First, the alkoxysilane is alcohol,
Water and, if necessary, a catalyst are added and mixed to hydrolyze the alkoxysilane to cause polycondensation. When the polycondensation reaction proceeds sufficiently, the reaction mixture gels. Next, so-called aging is performed by adding alcohol to this gelled product and heating it. At this time, the aging step may be omitted if necessary. If alcohol is added, a wet alcogel is obtained.

A gelled substance such as wet alcogel (gel of raw material polymer) is reacted with a hydrophobizing agent to be hydrophobized. The reaction for the hydrophobizing treatment is carried out, for example, by replacing the alcohol contained in the gelled product of the raw material polymer with a treatment liquid prepared by dissolving the hydrophobizing treating agent in a solvent, and heating as necessary. After the reaction, for example, the solvent is replaced with alcohol again, and then supercritical drying is performed. As the solvent of the treatment liquid in which the hydrophobizing agent is dissolved, it is preferable to use one having a higher solubility in the hydrophobizing agent than alcohol, and it is preferable to use one having a boiling point higher than that of alcohol. .. The solvent having a boiling point higher than that of alcohol varies depending on the type of alcohol, and examples thereof include toluene.
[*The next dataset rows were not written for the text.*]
Lemma cmd_any s e cmd buf rsp : idle s -> frames_ok cmd (length rsp) (frames e) = true ->
  exists r data s', ath9k_wmi_cmd s e cmd buf (Some rsp) (Z.of_nat (length rsp)) = inr (r, data, s') /\
    idle s' /\ stopped (w s') = stopped (w s) /\
    forall q, request_of q = (cmd, buf) -> let a := Attempt q e (stopped (w s)) in
      sent s' = sent s ++ frames_of (tx_seq_id (w s)) [a] /\ tx_seq_id (w s') = seq_after (tx_seq_id (w s)) [a].
Proof.
  intros [Hw Hc] Hf; destruct e as [un al re fs]; simpl in Hf.
  unfold handed_over, issued; cbn [seq_after frames_of]; unfold handed_over, issued; cbn [met when_stopped what unplugged allocated ret].
  destruct un; [eexists _, _, _; split; [reflexivity|]; split_and!; try done; intros q _; cbn; by rewrite app_nil_r|].
  destruct al; [|eexists _, _, _; split; [reflexivity|]; split_and!; try done; intros q _; cbn; by rewrite app_nil_r].
  destruct (stopped (w s)) eqn:Hs.
  { unfold ath9k_wmi_cmd, wmi_cmd_begin; cbn; rewrite Hs; eexists _, _, _; split; [reflexivity|]; split_and!; try done; intros q _; cbn; by rewrite app_nil_r. }
  destruct (Z.eqb_spec re 0) as [->|Hr].
  2:{ unfold ath9k_wmi_cmd, wmi_cmd_begin; cbn; rewrite Hs; cbn; apply Z.eqb_neq in Hr; rewrite Hr.
      eexists _, _, _; split; [reflexivity|]; split_and!; try done; intros q _; cbn; by rewrite app_nil_r. }
  destruct (response_split _ _ _ Hf) as [Hn|(pre & r & post & -> & Hp & Hrs & Hq)].
  - destruct (cmd_timeout s fs cmd buf rsp) as (s' & He & (Hs' & Hw' & Hc') & _ & _ & _ & _ & Hse); [done..|].
    eexists _, _, s'; split; [exact He|]; split_and!; [done..|]; intros q Hq; cbn; rewrite Hq, app_nil_r; exact Hse.
  - pose proof (cmd_answered s (Exchange cmd buf rsp pre r post) ltac:(done)) as H.
    unfold answered, env_of in H; cbn [x_cmd x_buf x_rsp x_pre x_resp x_post] in H; rewrite Hp, Hrs, Hq in H; specialize (H eq_refl).
    eexists _, _, _; split; [exact H|]; split_and!; [done..|]; intros q Hq'; cbn; by rewrite Hq'.
Qed.

(** What a command changes: the attempt is recorded, and its frame sent. *)
Definition tried (st st' : regs) (l : list attempt) : Prop :=
  idle (rsys st') /\ attempts st' = attempts st ++ l /\ mwrite_cnt st' = mwrite_cnt st /\
  sent (rsys st') = sent (rsys st) ++ frames_of (tx_seq_id (w (rsys st))) l /\
  tx_seq_id (w (rsys st')) = seq_after (tx_seq_id (w (rsys st))) l.

Lemma tried_nil st st' : idle (rsys st) -> rsys st' = rsys st -> attempts st' = attempts st -> mwrite_cnt st' = mwrite_cnt st ->
  tried st st' [].
Proof. intros Hi Hr Ha Hm; unfold tried; rewrite Hr, Ha; cbn; rewrite !app_nil_r; done. Qed.

Lemma write_cmd_tried st e r stack : idle (rsys st) -> (4 <= length stack)%nat ->
  frames_ok WMI_REG_WRITE_CMDID 4 (frames e) = true -> request_of r = write_request (entries_of r) ->
  exists st' a, write_cmd st e r stack = inr st' /\ what a = r /\ tried st st' [a] /\ multi_write st' = multi_write st.
Proof.
  intros Hi Hl Hf Hr; unfold write_cmd.
  destruct (cmd_any (rsys st) e WMI_REG_WRITE_CMDID (concat (reg_entry <$> entries_of r)) (take 4 stack)) as (c & d & s' & He & Hi' & _ & Hq);
    [done|by rewrite firstn_length_le|].
  rewrite firstn_length_le in He by done; change (Z.of_nat 4) with 4 in He; rewrite He.
  destruct (Hq r Hr) as [H1 H2]; eexists _, _; split_and!; [done| |by unfold tried|done]; done.
Qed.

Lemma other_cmd_tried st e cmd buf rsp : idle (rsys st) -> frames_ok cmd (length rsp) (frames e) = true ->
  exists r d st' a, other_cmd st e cmd buf rsp = inr (r, d, st') /\ what a = Other cmd buf /\ tried st st' [a] /\
    multi_write st' = multi_write st.
Proof.
  intros Hi Hf; unfold other_cmd.
  destruct (cmd_any (rsys st) e cmd buf rsp) as (c & d & s' & He & Hi' & _ & Hq); [done..|].
  rewrite He; destruct (Hq (Other cmd buf) eq_refl) as [H1 H2]; eexists _, _, _, _; split_and!; [done| |by unfold tried|done]; done.
Qed.

(** What one action adds to the attempts, and where the write it performs
    goes. *)
Definition goes_to (c c' : conc) (a : action) (l : list attempt) : Prop :=
  let reqs := what <$> l in
  Forall size_ok reqs /\
  concat (batched <$> reqs) ++ multi_write (cregs c') = multi_write (cregs c) ++ performed_as true c a /\
  concat (singles <$> reqs) = performed_as false c a /\
  (overtakes c a = [] -> concat (entries_of <$> reqs) ++ multi_write (cregs c') = multi_write (cregs c) ++ performed c a).

Lemma goes_nil c c' a : multi_write (cregs c') = multi_write (cregs c) -> performs c a = [] -> goes_to c c' a [].
Proof. intros Hm Hp; unfold goes_to, performed_as, performed; rewrite Hm, Hp; cbn; rewrite !app_nil_r; done. Qed.

Lemma single_goes c i e stack val reg : conc_ok c -> (4 <= length stack)%nat -> frames_ok WMI_REG_WRITE_CMDID 4 (frames e) = true ->
  at_ c i = Some (Decided false val reg) ->
  exists st' l, ath9k_regwrite_single (cregs c) e val reg = inr st' /\ tried (cregs c) st' l /\ (length (multi_write st') < MAX_CMD_NUMBER)%nat /\
    goes_to c (move c st' i Ready) (DoWrite i e stack) l.
Proof.
  intros (Hi & Hn & Hl) Hs Hf Hat; unfold ath9k_regwrite_single.
  destruct (write_cmd_tried (cregs c) e (Single (reg, val)) (put_le32 val)) as (st' & a & -> & Ha & Ht & Hm); [done..|].
  eexists _, [a]; split_and!; [done..|by rewrite Hm|].
  unfold goes_to, performed_as, performed, overtakes, performs; cbn [fmap list_fmap]; rewrite Ha, Hat; cbn; rewrite Hm.
  split_and!; [by repeat constructor|by rewrite app_nil_r|done|].
  destruct (multi_write (cregs c)); [done|discriminate].
Qed.

Lemma buffer_goes c i e stack val reg : conc_ok c -> (4 <= length stack)%nat -> frames_ok WMI_REG_WRITE_CMDID 4 (frames e) = true ->
  at_ c i = Some (Decided true val reg) ->
  exists st' l, ath9k_regwrite_buffer (cregs c) e stack val reg = inr st' /\ tried (cregs c) st' l /\ (length (multi_write st') < MAX_CMD_NUMBER)%nat /\
    goes_to c (move c st' i Ready) (DoWrite i e stack) l.
Proof.
  intros (Hi & Hn & Hl) Hs Hf Hat; unfold ath9k_regwrite_buffer.
  destruct (Nat.leb_spec MAX_CMD_NUMBER (length (multi_write (cregs c)))); [lia|].
  set (st1 := set_multi_write _ _).
  destruct (Nat.eqb_spec (length (multi_write st1)) MAX_CMD_NUMBER) as [E|E]; subst st1; cbn [multi_write set_multi_write] in *;
    rewrite length_app in E; cbn [length] in E.
  - destruct (write_cmd_tried (set_multi_write (cregs c) (multi_write (cregs c) ++ [(reg, val)])) e
      (Batch (multi_write (cregs c) ++ [(reg, val)])) stack) as (st' & a & -> & Ha & Ht & Hm); [done..|].
    eexists _, [a]; split_and!; [done|exact Ht|cbn; unfold MAX_CMD_NUMBER; lia|].
    unfold goes_to, performed_as, performed, performs; cbn [fmap list_fmap]; rewrite Ha, Hat; cbn; rewrite !app_nil_r.
    split_and!; [|done..]; apply Forall_singleton; cbn; rewrite length_app; cbn; lia.
  - eexists _, []; split_and!; [done|by apply tried_nil|cbn; rewrite length_app; cbn; lia|].
    unfold goes_to, performed_as, performed, performs; rewrite Hat; cbn; split_and!; done.
Qed.

Lemma flush_goes c i e stack : conc_ok c -> (4 <= length stack)%nat -> frames_ok WMI_REG_WRITE_CMDID 4 (frames e) = true ->
  exists st' l, regwrite_flush_locked (cregs c) e stack = inr st' /\ tried (cregs c) st' l /\ multi_write st' = [] /\
    goes_to c (move c st' i Ready) (FlushSend i e stack) l.
Proof.
  intros (Hi & Hn & Hl) Hs Hf; unfold regwrite_flush_locked.
  destruct (Nat.eqb_spec (length (multi_write (cregs c))) 0) as [E|E]; cbn [negb].
  - apply length_zero_iff_nil in E; eexists _, []; split_and!; [done|by apply tried_nil|done|by apply goes_nil].
  - destruct (write_cmd_tried (cregs c) e (Batch (multi_write (cregs c))) stack) as (st' & a & -> & Ha & Ht & Hm); [done..|].
    eexists _, [a]; split_and!; [done|exact Ht|done|].
    unfold goes_to, performed_as, performed, performs; cbn [fmap list_fmap]; rewrite Ha; cbn; rewrite !app_nil_r.
    split_and!; [|done..]; apply Forall_singleton; cbn; lia.
Qed.

(** Every action that a caller can take goes through. *)
Lemma act_goes c a r : conc_ok c -> act_ok a = true -> act c a = Some r ->
  exists c' l, r = inr c' /\ conc_ok c' /\ attempts (cregs c') = attempts (cregs c) ++ l /\
    sent (rsys (cregs c')) = sent (rsys (cregs c)) ++ frames_of (tx_seq_id (w (rsys (cregs c)))) l /\
    tx_seq_id (w (rsys (cregs c'))) = seq_after (tx_seq_id (w (rsys (cregs c)))) l /\
    goes_to c c' a l.
Proof.
  intros Hc Hok Hact; pose proof Hc as (Hi & Hn & Hl).
  assert (Hplain : forall st' i p l, tried (cregs c) st' l -> (length (multi_write st') < MAX_CMD_NUMBER)%nat -> goes_to c (move c st' i p) a l ->
    exists c' l, @inr reg_fault conc (move c st' i p) = inr c' /\ conc_ok c' /\ attempts (cregs c') = attempts (cregs c) ++ l /\
    sent (rsys (cregs c')) = sent (rsys (cregs c)) ++ frames_of (tx_seq_id (w (rsys (cregs c)))) l /\
    tx_seq_id (w (rsys (cregs c'))) = seq_after (tx_seq_id (w (rsys (cregs c)))) l /\ goes_to c c' a l).
  { intros st' i p l (Hi' & Ha & Hm & Hs & Hq) Hl' Hg; exists (move c st' i p), l; split_and!; [done| |done..].
    unfold conc_ok; cbn; rewrite Hm; done. }
  destruct a as [i|i val reg|i e stack|i|i e stack|i e cmd buf rsp|]; cbn [act act_ok] in Hact, Hok;
    try (destruct (at_ c i) as [[|b v1 r1|]|] eqn:Hat; try discriminate).
  - injection Hact as <-; exists (move c (ath9k_enable_regwrite_buffer (cregs c)) i Ready), []; cbn; rewrite !app_nil_r.
    split_and!; [done| |done..|by apply goes_nil]; unfold conc_ok; cbn; split_and!; [done|lia|done].
  - injection Hact as <-; apply (Hplain _ _ _ []); [by apply tried_nil|done|by apply goes_nil].
  - apply andb_true_iff in Hok as [Hs Hf]; apply Nat.leb_le in Hs; injection Hact as <-; unfold regwrite_by; destruct b.
    + destruct (buffer_goes c i e stack v1 r1) as (st' & l & -> & Ht & Hl' & Hg); [done..|]; by apply (Hplain _ _ _ l).
    + destruct (single_goes c i e stack v1 r1) as (st' & l & -> & Ht & Hl' & Hg); [done..|]; by apply (Hplain _ _ _ l).
  - destruct (Z.ltb_spec 0 (mwrite_cnt (cregs c))); [|done]; injection Hact as <-.
    exists (move c (regwrite_flush_dec (cregs c)) i Flushing), []; cbn; rewrite !app_nil_r.
    split_and!; [done| |done..|by apply goes_nil]; unfold conc_ok; cbn; split_and!; [done|lia|done].
  - apply andb_true_iff in Hok as [Hs Hf]; apply Nat.leb_le in Hs; injection Hact as <-.
    destruct (flush_goes c i e stack) as (st' & l & -> & Ht & Hm & Hg); [done..|].
    apply (Hplain _ _ _ l); [done|rewrite Hm; unfold MAX_CMD_NUMBER; cbn; lia|done].
  - injection Hact as <-; destruct (other_cmd_tried (cregs c) e cmd buf rsp Hi Hok) as (cd & d & st' & a & -> & Ha & Ht & Hm).
    apply (Hplain _ _ _ [a]); [done|by rewrite Hm|].
    unfold goes_to, performed_as, performed, performs; cbn [fmap list_fmap]; rewrite Ha; cbn; rewrite Hm, !app_nil_r.
    split_and!; try done; by repeat constructor.
  - injection Hact as <-; eexists _, []; split; [reflexivity|]; cbn; rewrite !app_nil_r; split_and!; [done..|by apply goes_nil].
Qed.
Lemma frames_of_app q l l' : frames_of q (l ++ l') = frames_of q l ++ frames_of (seq_after q l) l'.
Proof. revert q; induction l as [|a l IH]; intros q; cbn; [done|]; destruct (issued a); rewrite IH, ?app_assoc; done. Qed.

Lemma seq_after_app q l l' : seq_after q (l ++ l') = seq_after (seq_after q l) l'.
Proof. revert q; induction l as [|a l IH]; intros q; cbn; done. Qed.

(** All actions of a run, one after the other. *)
Lemma run_goes c acts : conc_ok c -> forallb act_ok acts = true -> run_acts c acts <> None ->
  exists c' l, run_acts c acts = Some (inr c') /\ conc_ok c' /\ attempts (cregs c') = attempts (cregs c) ++ l /\
    sent (rsys (cregs c')) = sent (rsys (cregs c)) ++ frames_of (tx_seq_id (w (rsys (cregs c)))) l /\
    Forall size_ok (what <$> l) /\
    concat (batched <$> (what <$> l)) ++ multi_write (cregs c') = multi_write (cregs c) ++ trace (performed_as true) c acts /\
    concat (singles <$> (what <$> l)) = trace (performed_as false) c acts /\
    (trace overtakes c acts = [] ->
     concat (entries_of <$> (what <$> l)) ++ multi_write (cregs c') = multi_write (cregs c) ++ trace performed c acts).
Proof.
  revert c; induction acts as [|a acts IH]; intros c Hc Hok Hrun.
  { exists c, []; cbn; rewrite !app_nil_r; done. }
  cbn [forallb] in Hok; apply andb_true_iff in Hok as [Ha Hok]; cbn [run_acts trace] in *.
  destruct (act c a) as [r|] eqn:E; [|done].
  destruct (act_goes c a r Hc Ha E) as (c1 & l1 & -> & Hc1 & Hat1 & Hs1 & Hq1 & Hz1 & Hb1 & Hg1 & Ho1).
  destruct (IH c1 Hc1 Hok Hrun) as (c' & l & Hr & Hc' & Hat & Hs & Hz & Hb & Hg & Ho).
  exists c', (l1 ++ l); rewrite !fmap_app, !concat_app; split_and!; [done|done| | | | | |].
  - by rewrite Hat, Hat1, <- app_assoc.
  - by rewrite Hs, Hs1, Hq1, frames_of_app, <- app_assoc.
  - by apply Forall_app.
  - by rewrite <- app_assoc, Hb, app_assoc, Hb1, <- app_assoc.
  - by rewrite Hg, Hg1.
  - intros [Hx Hy]%app_eq_nil; by rewrite <- app_assoc, (Ho Hy), app_assoc, (Ho1 Hx), <- app_assoc.
Qed.

(** A caller performs its writes in the order it asks for them. *)
Lemma pending_move c st i p j : is_Some (at_ c i) ->
  pending (move c st i p) j = if decide (j = i) then match p with Decided _ val reg => [(reg, val)] | _ => [] end else pending c j.
Proof.
  intros Hi; unfold pending, at_, move; cbn; destruct (decide (j = i)) as [->|Hne].
  - by rewrite list_lookup_insert_eq by (by apply lookup_lt_is_Some).
  - by rewrite list_lookup_insert_ne by done.
Qed.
The method of supercritically drying the gel of the modified polymer obtained by the above hydrophobic treatment is not particularly limited, but for example, the gel of the modified polymer is immersed in liquefied carbon dioxide (about 50 to 60 atm). Then, after replacing all or part of the alcohol contained in the gel with liquefied carbon dioxide having a lower critical point than this alcohol, a single system of carbon dioxide or a supercritical condition of a mixed system of carbon dioxide and alcohol. Examples thereof include a method of drying below, or a method of performing drying under supercritical conditions of alcohol used as a solvent without performing substitution with carbon dioxide.

By carrying out such supercritical drying and removing the fluid containing the modified polymer, an airgel (porous body) having excellent light-transmitting properties and having a light-transmitting property is obtained. Further, if the hydrophobic treatment is performed during the wet gel as described above, there is no dimensional shrinkage at the time of supercritical drying, and the airgel obtained by removing the solvent is lightweight,
The performance (insulation, etc.) will be extremely excellent.

[0024]

[Function] A polymer having a skeleton of (SiO ₂ ) _m and having a silanol group (raw material polymer) is reacted with a hydrophobizing agent having both a functional group capable of reacting with the silanol group and a hydrophobic group to make it hydrophobic. By subjecting the gel of the modified polymer obtained by the chemical treatment to the supercritical drying, it is possible to obtain an airgel which is less likely to adsorb moisture and the like and has less deterioration over time and which has optical transparency.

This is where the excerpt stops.